Working from the line that contains "Ok (mkContent digest (Some value) None)." down to the last line below, repeat each line exactly.

Stored items
+ + +

(* ===== verification/Checks.v ===== *)
(** * Input checks that the capability crates repeat

    Bounded trimmed texts, lowercase SHA-256 digests and strictly increasing
    lists, bounded prefixes and content bindings, with what an accepted value
    satisfies. *)

From S2P Require Import Prelude Text Order Json ToolSchema ToolPrepared.

Definition valid_text (value : string) (max_bytes : Z) : bool :=
  negb (str_is_empty value) && (str_len value <=? max_bytes) && is_trimmed value.

(** Sixty-four bytes, each a digit or one of [a] to [f]. *)
Definition valid_sha256 (value : string) : bool :=
  (str_len value =? 64)
  && all_bytes (fun byte => is_ascii_digit byte || (97 <=? byte_code byte) && (byte_code byte <=? 102)) value.

(** [windows(2).all(|pair| pair[0] < pair[1])]. *)
Definition ordered_unique `{Ord T} (values : list T) : bool :=
  negb (windows_any (fun a b => match cmp a b with Lt => false | _ => true end) values).

(** [values.iter().all(|value| set.insert(value))] over an empty set. *)
Definition all_distinct `{EqDecision A} (values : list A) : bool := bool_decide (NoDup values).

(** [Vec::is_empty]. *)
Definition vec_is_empty {A} (l : list A) : bool := match l with [] => true | _ => false end.

(** [u64::saturating_add]. *)
Definition saturating_add (a b : Z) : Z := Z.min (a + b) u64_max.

(** ** What the checks decide *)

Lemma ordered_unique_sorted `{Ord T} (values : list T) :
  ordered_unique values = true <-> StronglySorted (fun a b => cmp a b = Lt) values.
Proof.
  unfold ordered_unique. rewrite negb_true_iff. induction values as [|a [|b values] IH]; cbn [windows_any].
  - split; [constructor|done].
  - split; [intros _; repeat constructor|done].
  - rewrite orb_false_iff, IH. split.
    + intros [Hab Hs]. assert (cmp a b = Lt) as Hlt by (by destruct (cmp a b)). constructor; [done|].
      apply StronglySorted_inv in Hs as [_ Hall]. constructor; [done|].
      eapply Forall_impl; [exact Hall|]. intros c Hc. by apply (cmp_trans a b c).
    + intros Hs%StronglySorted_inv. destruct Hs as [Hs Hall]. split; [|done].
      apply Forall_inv in Hall. by rewrite Hall.
Qed.

Lemma ordered_unique_nodup `{Ord T} (values : list T) : ordered_unique values = true -> NoDup values.
Proof.
  rewrite ordered_unique_sorted. induction 1 as [|a values _ IH Hall]; constructor; [|done].
  intros Hin. rewrite Forall_forall in Hall. apply Hall in Hin. by rewrite cmp_refl in Hin.
Qed.

(** A loop that inserts one key per item and returns at the first repeated key or
    failed check ends well exactly when keys are new and distinct and checks hold. *)
Lemma insert_fold_ok {E X} `{Countable K} (key : X -> K) (bad : X -> bool) (refusal : E) (items : list X) :
  forall seen, is_ok (try_fold (fun (seen : gset K) x =>
       if bool_decide (key x ∈ seen) || bad x then Err refusal else Ok ({[key x]} ∪ seen)) seen items) = true <->
    NoDup (key <$> items) /\ forall x, x ∈ items -> key x ∉ seen /\ bad x = false.
Proof.
  induction items as [|x items IH]; intros seen.
  { cbn. split; [|done]. intros _. split; [constructor|]. by intros y Hy%elem_of_nil. }
  cbn [try_fold]. rewrite fmap_cons, list.NoDup_cons.
  destruct (bool_decide (key x ∈ seen)) eqn:Hin; cbn [orb].
  { apply bool_decide_eq_true in Hin. split; [done|]. intros (_ & Hx). by destruct (Hx x); [left|]. }
  apply bool_decide_eq_false in Hin. destruct (bad x) eqn:Hbad.
  { split; [done|]. intros (_ & Hx). destruct (Hx x); [left|congruence]. }
  rewrite IH. setoid_rewrite not_elem_of_union. setoid_rewrite not_elem_of_singleton.
  setoid_rewrite elem_of_cons. setoid_rewrite list_elem_of_fmap. split.
  - intros (Hn & Hx). split; [split; [|done]|].
    + intros (y & Heq & Hy). destruct (Hx y Hy) as [[Hne _] _]. by symmetry in Heq.
    + intros y [->|Hy]; [done|]. by destruct (Hx y Hy) as [[_ ?] ?].
  - intros ((Hn & Hd) & Hx). split; [done|]. intros y Hy. destruct (Hx y (or_intror Hy)). split; [|done].
    split; [|done]. intros Heq. apply Hn. exists y. by split.
Qed.

(** ** Bounded prefixes

    Items are taken in order while a count and a total size allow the next one. *)

Definition bounded_cut {A} (size : A -> Z) (max_count max_size count total : Z) (taken rest : list A) : Prop :=
  count + Z.of_nat (length taken) <= max_count /\ total + zsum_by size taken <= max_size
  /\ match rest with
     | [] => True
     | item :: _ => count + Z.of_nat (length taken) = max_count \/ max_size < total + zsum_by size taken + size item
     end.

Lemma bounded_cut_unique {A} (size : A -> Z) max_count max_size (items : list A) : forall count total t1 r1 t2 r2,
  Forall (fun x => 0 <= size x) items -> items = t1 ++ r1 -> items = t2 ++ r2 ->
  bounded_cut size max_count max_size count total t1 r1 -> bounded_cut size max_count max_size count total t2 r2 ->
  t1 = t2 /\ r1 = r2.
Proof.
  assert (forall l, Forall (fun x => 0 <= size x) l -> 0 <= zsum_by size l) as Hnn.
  { induction 1; cbn; [lia|]. fold (zsum_by size l). lia. }
  induction items as [|x items IH]; intros count total t1 r1 t2 r2 Hpos H1 H2 Hb1 Hb2.
  { destruct t1, t2; try done. by simplify_eq/=. }
  apply Forall_cons in Hpos as [Hx Hpos].
  destruct t1 as [|y t1], t2 as [|z t2]; simplify_eq/=; [done| | |].
  1,2: exfalso; unfold bounded_cut in *; cbn [length zsum_by foldr] in *;
    apply Forall_app in Hpos as [Hpos _]; apply Hnn in Hpos; unfold zsum_by in *; lia.
  destruct (IH (count + 1) (total + size y) t1 r1 t2 r2) as [-> ->]; try done;
    unfold bounded_cut in *; cbn [length zsum_by foldr] in *; unfold zsum_by in *.
  - destruct r1; lia.
  - destruct r2; lia.
Qed.

(** The loop that takes items in order until [max_count] are taken or the next one
    would pass [max_size], and says whether it left any. *)
Fixpoint take_within {A} (size : A -> Z) (max_count max_size count total : Z) (items : list A) : list A * bool :=
  match items with
  | [] => ([], false)
  | item :: rest =>
      let next := saturating_add total (size item) in
      if (count =? max_count) || (max_size <? next) then ([], true)
      else let '(taken, stopped) := take_within size max_count max_size (count + 1) next rest in (item :: taken, stopped)
  end.

Lemma take_within_spec {A} (size : A -> Z) max_count max_size (items : list A) : forall count total,
  max_size < u64_max -> total <= max_size -> count <= max_count ->
  exists rest, items = (take_within size max_count max_size count total items).1 ++ rest
    /\ (take_within size max_count max_size count total items).2 = bool_decide (rest <> [])
    /\ bounded_cut size max_count max_size count total (take_within size max_count max_size count total items).1 rest.
Proof.
  unfold bounded_cut. induction items as [|x items IH]; intros count total Hmax Ht Hc; cbn [take_within].
  { exists []. cbn. split_and!; try done; lia. }
  unfold saturating_add. destruct (_ || _) eqn:Hstop.
  { exists (x :: items). cbn. split_and!; try done; lia. }
  assert (Z.min (total + size x) u64_max = total + size x) as -> by lia.
  destruct (IH (count + 1) (total + size x)) as (rest & Heq & Hflag & H1 & H2 & H3); try done; try lia.
  exists rest. destruct (take_within _ _ _ _ _ items) as [taken stopped]. cbn in *. split_and!; try done.
  - by rewrite <-Heq.
  - lia.
  - unfold zsum_by in *. lia.
  - destruct rest; [done|]. unfold zsum_by in *. destruct H3; [left; lia|right; lia].
Qed.

(** Sorting by a key that tells the elements apart does not depend on their order. *)
Lemma sort_by_key_proper {A} `{Ord K} (key : A -> K) (l l' : list A) :
  l ≡ₚ l' -> (forall x y, x ∈ l -> y ∈ l -> key x = key y -> x = y) -> sort_by_key key l = sort_by_key key l'.
Proof.
  intros Hp Hinj. apply (StronglySorted_unique_strong (key_le_of key)).
  - intros x y Hx Hy H1 H2. rewrite sort_by_key_perm in Hx, Hy. rewrite <-Hp in Hy. apply Hinj; [done..|].
    by apply (anti_symm le_of).
  - apply sort_by_key_sorted.
  - apply sort_by_key_sorted.
  - by rewrite !sort_by_key_perm.
Qed.

(** Within a bound below the limit of [u64] a saturating sum is the sum. *)
Lemma saturating_sum {A} (size : A -> Z) (l : list A) : forall total, Forall (fun x => 0 <= size x) l ->
  total + zsum_by size l < u64_max -> foldl (fun n x => saturating_add n (size x)) total l = total + zsum_by size l.
Proof.
  induction l as [|x l IH]; intros total Hpos Hb; cbn in *; [lia|]. fold (zsum_by size l) in *.
  apply Forall_cons in Hpos as [Hx Hpos]. unfold saturating_add at 2.
  assert (0 <= zsum_by size l) by (clear -Hpos; induction Hpos; cbn; [lia|fold (zsum_by size l); lia]).
  rewrite Z.min_l by lia. rewrite IH; [lia|done|lia].
Qed.

#[export] Instance zsum_by_proper {A} (f : A -> Z) : Proper ((≡ₚ) ==> eq) (zsum_by f).
Proof. induction 1; cbn in *; unfold zsum_by in *; cbn; lia. Qed.

(** ** Content bindings

    The exact content value the delegation, knowledge and memory crates repeat: a
    digest with the text itself or with an opaque reference the runtime resolves. *)

Record ContentBinding := mkContent {
  ct_digest : string;
  ct_inline_utf8 : option string;
  ct_reference : option string;
}.
#[export] Instance ContentBinding_eq_dec : EqDecision ContentBinding.
Proof. solve_decision. Defined.

(** The serialised form; an absent member is left out. *)
Definition content_json (c : ContentBinding) : Value :=
  json_object ([("digest", Str (ct_digest c))] ++ json_field "inline_utf8" Str (ct_inline_utf8 c)
               ++ json_field "reference" Str (ct_reference c)).

Section content.
Context `{Externals}.

Definition content_from_inline (value : string) : ContentBinding := mkContent (sha256_hex value) (Some value) None.

(** The two checked constructors, under the error of the crate. *)
Definition content_inline {E} (refusal : E) (digest value : string) : result E ContentBinding :=
  reject refusal when negb (valid_sha256 digest) || negb (sha256_hex value =? digest)%string;
  Ok (mkContent digest (Some value) None).
Definition content_referenced {E} (refusal : E) (digest reference : string) : result E ContentBinding :=
  reject refusal when negb (valid_sha256 digest) || negb (valid_text reference 512);
  Ok (mkContent digest None (Some reference)).

(** Only [from_inline], [inline] and [referenced] make bindings. *)
Definition content_constructed (c : ContentBinding) : Prop :=
  match ct_inline_utf8 c with
  | Some text => sha256_hex text = ct_digest c /\ ct_reference c = None
  | None => exists r, ct_reference c = Some r /\ valid_text r 512 = true /\ valid_sha256 (ct_digest c) = true
  end.

Lemma content_constructors {E} (refusal : E) digest text c :
  content_inline refusal digest text = Ok c \/ content_referenced refusal digest text = Ok c
  \/ c = content_from_inline text -> content_constructed c.
Proof.
  unfold content_inline, content_referenced, content_constructed. intros [Hc|[Hc| ->]]; [| |done].
  - destruct (_ || _) eqn:E0 in Hc; [done|]. injection Hc as <-. bool_hyps. done.
  - destruct (_ || _) eqn:E0 in Hc; [done|]. injection Hc as <-. bool_hyps. by exists text.
Qed.
End content.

+ + +

### Response below
  Ok (mkContent digest (Some value) None).
Definition content_referenced {E} (refusal : E) (digest reference : string) : result E ContentBinding :=
  reject refusal when negb (valid_sha256 digest) || negb (valid_text reference 512);
  Ok (mkContent digest None (Some reference)).

(** Only [from_inline], [inline] and [referenced] make bindings. *)
Definition content_constructed (c : ContentBinding) : Prop :=
  match ct_inline_utf8 c with
  | Some text => sha256_hex text = ct_digest c /\ ct_reference c = None
  | None => exists r, ct_reference c = Some r /\ valid_text r 512 = true /\ valid_sha256 (ct_digest c) = true
  end.

Lemma content_constructors {E} (refusal : E) digest text c :
  content_inline refusal digest text = Ok c \/ content_referenced refusal digest text = Ok c
  \/ c = content_from_inline text -> content_constructed c.
Proof.
  unfold content_inline, content_referenced, content_constructed. intros [Hc|[Hc| ->]]; [| |done].
  - destruct (_ || _) eqn:E0 in Hc; [done|]. injection Hc as <-. bool_hyps. done.
  - destruct (_ || _) eqn:E0 in Hc; [done|]. injection Hc as <-. bool_hyps. by exists text.
Qed.
End content.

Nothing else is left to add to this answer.